Busqué un centro de fisioterapia cerquita de mi casa y con clases de Pilates. Sé que hay gimnasios y centros como peluquerías que imparten también esa disciplina pero hay que tener mucho cuidado  con que quien nos dea las clases sea un fisioterapeuta con su curso correspondiente de Pilates, porque cualquier otra persona que no tenga ambos estudios puede provocarnos lesiones peligrosas y era lo único que yo no necesitaba.

Y así fue como mi profe, Laura, llegó a mi vida, y mis compis, María, Ramona, Jovita, y Nancy cuando puede, pasamos a ser el Lado Oscuro de la clase, como nos define la profe, porque además de hacer lo necesario para dejar de sentir dolor, puedes pasártelo pipa.





Beneficios del Pilates:

  1. Corrige y mejora tus posturas. 
  2. Estiras todos los músculos de tu cuerpo y los tonificas, por lo que mejoras tu flexibilidad, elasticidad y coordinación.
  3. Previene y rehabilita lesiones.
  4. Aprendes a trabajar tu suelo pélvico y tu pared abdominal.
  5. Es de lo más recomendado en los embarazos.
Contras del Pilates:

  1. Su precio, en mi caso pago 50€ mensuales por dos clases semanales de una hora cada una. Pero también hay que tener en cuenta que las clases son reducidas, nunca hemos estado más de seis personas por lo que, en cierto modo, es normal que tener un profesional que te pueda corregir la postura constantemente para que hagas bien los ejercicios no puede equipararse a  los precios de otros lugares como los gimnasios con su masificación y probablemente sin todas las titulaciones que te aportan el personal de un centro de fisioterapia.
  2. La disponibilidad en el horario en que se impartan las clases. Porque no son a la carta y en muchas ocasiones no se adaptan a las necesidades de cada persona.
  3. No sirve para adelgazar, sí tonificas pero si lo que quieres es bajar de peso, el Pilates no es lo que tú necesitas.

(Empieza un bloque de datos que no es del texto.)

(* ===== verification/EngineLoop.v ===== *)
(** * The run loop and what surrounds it *)

From S2P Require Import Prelude Str TraceIds BMap Json ExprEval ValueBag ExprParser Serde Events RunState RunStateEffect JournalFile AuditRules JournalWriter Graph GraphTopo GraphBuild EngineTypes EngineWorld EngineExecute EngineRepair EngineRun EngineInner EngineFold EngineCalm EngineMoves EngineRound EngineWaveSpec.

#[local] Arguments s : simpl never.

(** * The run loop

    Every round the loop goes on from leaves fewer waiting nodes, or a record
    was refused; a round of a built graph that finds nothing to do leaves no
    open node. *)

Section loop_spec.
Context {W : WireTypes} {Sha : Sha256} {Msg : Messages} {Frm : Forms} {Cm : CaseMapping}.
Variables (env : Environment) (cx : RunContext).
Notation nodes := (g_nodes (cx_graph cx)).
Notation order := (g_order (cx_graph cx)).
Notation leads := (leads cx).
Notation startable := (startable cx).
Hypotheses (modest : modest_bodies env cx) (plain : plain_ids cx) (Hkeyed : keyed cx)
  (replay_sorted : bm_sorted (rs_nodes (cx_replay cx))) (Horder : topological nodes order)
  (nodes_sorted : bm_sorted nodes).

Definition quiet (g : engine) : Prop := ∀ id, view_at g id ≠ Some Active.
Definition went_on (g g' : engine) : Prop :=
  (∀ id, view_at g' id = Some Waiting → view_at g id = Some Waiting) ∧
  (∃ id, id ∈ order ∧ view_at g id = Some Waiting ∧ view_at g' id ≠ Some Waiting) ∧
  (pins_work env → quiet g → quiet g').
(** The run is cut short: a node failed or the deadline passed. *)
Definition cut_short (g : engine) : Prop :=
  pins_work env → expired_by env cx g ∨ ∃ id, view_at g id = Some (Ended KFailed).
Definition round_result (g g' : engine) (f : flow) : Prop :=
  eg_refused g < eg_refused g' ∨
  match f with
  | Leave _ => cut_short g'
  | Again _ | Checked true _ => went_on g g'
  | Checked false _ => eg_states g' = eg_states g ∧
      ∀ id n, id ∈ order → bm_get id (eg_states g) = Some Pending → bm_get id nodes = Some n →
        undecided n (eg_states g)
  end.

(** ** A node or a wave *)

Lemma after_start_leave node first g x : (after_start env cx node first g).2 = Ok (Leave x) →
  view_at (after_start env cx node first g).1 (nd_id node) = Some (Ended KFailed).
Proof.
  unfold after_start. rewrite bind_run, try_run.
  destruct (execute_node_with_retry env cx node g) as [g1 [o|e]]; cbn [fst snd].
  { rewrite bind_run. by destruct (settle_outcome _ _ _ _ _) as [g2 [u|]]. }
  destruct (propagates e); [done|]. cbn zeta. rewrite bind_run. cbn [set_node put]. rewrite bind_run.
  set (g2 := g1 <| eg_states := _ |>). set (payload := obj _).
  pose proof (event_view env cx ByLoop (s"step_finished") payload g2 (nd_id node)) as Hv.
  destruct (event _ _ _ _ _ g2) as [g3 [u|]]; [|done]. intros _.
  assert (H3 : view_at g3 (nd_id node) = Some (Ended KFailed)).
  { cbn in Hv. rewrite Hv. unfold view_at, view_of. cbn. by rewrite bm_get_insert_eq. }
  by destruct (_ || _).
Qed.
Lemma run_single_leave node first g x : (run_single env cx node first g).2 = Ok (Leave x) →
  view_at (run_single env cx node first g).1 (nd_id node) = Some (Ended KFailed).
Proof.
  unfold run_single. rewrite bind_run. destruct (run_checkpoint env cx g) as [g1 [[]|]]; [|done].
  rewrite bind_run. cbn [sync_live_outcomes put]. rewrite bind_run. cbn [set_node put]. rewrite bind_run.
  destruct (event _ _ _ _ _ _) as [g3 [[]|]]; [|done]. apply (after_start_leave node first g3 x).
Qed.
Lemma tidied_quiet g g' : tidied nowhere g g' → quiet g → quiet g'.
Proof. intros Ht Hq id Ha. apply (Hq id). apply (Ht id); [by intros []|done]. Qed.
Definition checks_out (f : flow) : bool := match f with Checked false _ => false | _ => true end.
Lemma single_flow node first g f : (run_single env cx node first g).2 = Ok f → checks_out f = true.
Proof.
  unfold run_single. rewrite bind_run. destruct (run_checkpoint env cx g) as [g1 [[]|]]; [|done].
  rewrite bind_run. cbn [sync_live_outcomes put]. rewrite bind_run. cbn [set_node put]. rewrite bind_run.
  destruct (event _ _ _ _ _ _) as [g3 [[]|]]; [|done].
  rewrite bind_run, try_run. destruct (execute_node_with_retry env cx node g3) as [g4 [o|e]]; cbn [fst snd].
  { rewrite bind_run. destruct (settle_outcome _ _ _ _ _) as [g5 [u|]]; [by intros [= <-] | done]. }
  destruct (propagates e); [done|]. rewrite bind_run. cbn [set_node put]. rewrite bind_run.
  destruct (event _ _ _ _ _ _) as [g5 [[]|]]; [|done]. by destruct (_ || _); intros [= <-].
Qed.
Lemma wave_flow ready first g f : (run_wave env cx ready first g).2 = Ok f → checks_out f = true.
Proof.
  unfold run_wave. rewrite bind_run. cbn [sync_live_outcomes put]. rewrite bind_run, try_run. cbn zeta.
  destruct (execute_parallel_wave _ _ _ _) as [g2 [[]|e]]; cbn [fst snd]; [by intros [= <-]|].
  rewrite bind_run. cbn [the_engine]. destruct (_ || _); [done|]. by destruct (_ || _); intros [= <-].
Qed.
Lemma single_result node first g f : startable node g → nd_id node ∈ order →
  (run_single env cx node first g).2 = Ok f →
  round_result g (run_single env cx node first g).1 f.
Proof.
  intros Hst Hin Hf. right. destruct (run_single_spec env cx modest plain Hkeyed node first g Hst) as [_ H].
  destruct (H f Hf) as [Ht [c Hc]].
  assert (Hw : went_on g (run_single env cx node first g).1).
  { split; [intros id; apply Ht|]. split; [|intros _; by apply tidied_quiet].
    exists (nd_id node). split; [done|]. split; [apply Hst | congruence]. }
  destruct f as [[] ?|?|x]; try done.
  - by apply single_flow in Hf.
  - intros _. right. eexists. by apply (run_single_leave node first g x).
Qed.

Lemma wave_went_on ready g g' : ready ≠ [] → (∀ n, n ∈ ready → startable n g ∧ nd_id n ∈ order) →
  (∀ id, id ∉ map nd_id ready → view_at g' id = view_at g id) →
  (∃ n, n ∈ ready ∧ view_at g' (nd_id n) ≠ Some Waiting) →
  (pins_work env → ∀ n, n ∈ ready → view_at g' (nd_id n) ≠ Some Active) → went_on g g'.
Proof.
  intros Hne Hst Hv (n & Hn & Hw) Ha.
  assert (Hcase : ∀ id, view_at g' id = view_at g id ∨ ∃ n, n ∈ ready ∧ id = nd_id n).
  { intros id. destruct (decide (id ∈ map nd_id ready)) as [(m & -> & Hm)%list_elem_of_fmap|Hid]; [|by left; apply Hv].
    right. by exists m. }
  split; [|split].
  - intros id Hw'. destruct (Hcase id) as [<-|(m & Hm & ->)]; [done|]. by apply (Hst m Hm).
  - exists (nd_id n). destruct (Hst n Hn) as [(_ & ? & _) ?]. done.
  - intros Hp Hq id Hact. destruct (Hcase id) as [E|(m & Hm & ->)]; [apply (Hq id); congruence | by eapply Ha].
Qed.
Lemma run_wave_spec ready first g : NoDup (map nd_id ready) → ready ≠ [] →
  (∀ n, n ∈ ready → startable n g ∧ nd_id n ∈ order) →
  leads g (run_wave env cx ready first g).1 ∧ ∀ f, (run_wave env cx ready first g).2 = Ok f →
    round_result g (run_wave env cx ready first g).1 f.
Proof.
  intros Hnd Hne Hst. unfold run_wave. rewrite bind_run. cbn [sync_live_outcomes put]. set (g1 := g <| eg_vars := _ |>).
  assert (L1 : leads g g1) by apply (still_leads cx sync_live_outcomes g (still_sync cx _)).
  rewrite bind_run, try_run.
  destruct (wave_spec env cx modest ready g1 Hnd Hne) as (L2 & V2 & R2); [intros n Hn; apply (Hst n Hn)|].
  change (eg_refused g1) with (eg_refused g) in R2.
  destruct (execute_parallel_wave env cx ready g1) as [g2 r]. cbn [fst snd] in *.
  assert (Hgo : ∀ P : Prop, (∃ n, n ∈ ready ∧ view_at g2 (nd_id n) ≠ Some Waiting) →
    (pins_work env → ∀ n, n ∈ ready → view_at g2 (nd_id n) ≠ Some Active) → P ∨ went_on g g2).
  { intros P H1 H2. right. by apply (wave_went_on ready). }
  assert (Hprog : ∀ P : Prop, wave_progress ready g2 → P ∨ went_on g g2).
  { intros P [(n & Hn & [c Hc]) Ha]. apply Hgo; [|by intros _]. exists n. split; [done | congruence]. }
  destruct r as [[]|e].
  { split; [by etrans|]. intros f [= <-]. destruct R2 as [?|Hp]; [by left | by apply Hprog]. }
  rewrite bind_run. cbn [the_engine].
  destruct (negb _ || propagates e) eqn:Eu; [split; [by etrans | done]|].
  apply orb_false_iff in Eu as [Eu Ep]. apply negb_false_iff, bool_decide_eq_true in Eu.
  destruct (is_budget_exhaustion e || is_elapsed_exhaustion e) eqn:Ex.
  - split; [by etrans|]. intros f [= <-]. destruct R2 as [?|[?|[[_ ?]|[?|[[? _]|[_ (n & _ & ?)]]]]]];
      [by left | congruence | right | done | right; by intros Hp | right].
    + intros _. by left.
    + intros _. right. by eexists.
  - split; [by etrans|]. intros f [= <-]. apply orb_false_iff in Ex as [_ Ex].
    destruct R2 as [?|[?|[[? _]|[?|[[Hp (n & Hn & Ha)]|[Hp _]]]]]]; [by left | congruence | congruence | done | |].
    + apply Hgo; [|by intros]. exists n. split; [done | congruence].
    + by apply Hprog.
Qed.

¿Qué ha cambiado en mi vida?.

Pues, además de la pereza que supone tener que salir de casa con el calor extremo del verano o con el frío cuando estás con la mantilla en el sofá, he de confesaros que la costilla en muy rara ocasión se ha vuelto a pronunciar. Así que cuando me lo recomendaron lo decían con toda la razón del mundo. También es verdad que puedo presumir de rodearme en general de grandes profesionales, y de intentar hacer lo que me mandan porque no olvidemos que lo primero es la salud. Y que, si tienes que convivir con algo, lo mejor es intentar hacerlo de la mejor manera posible.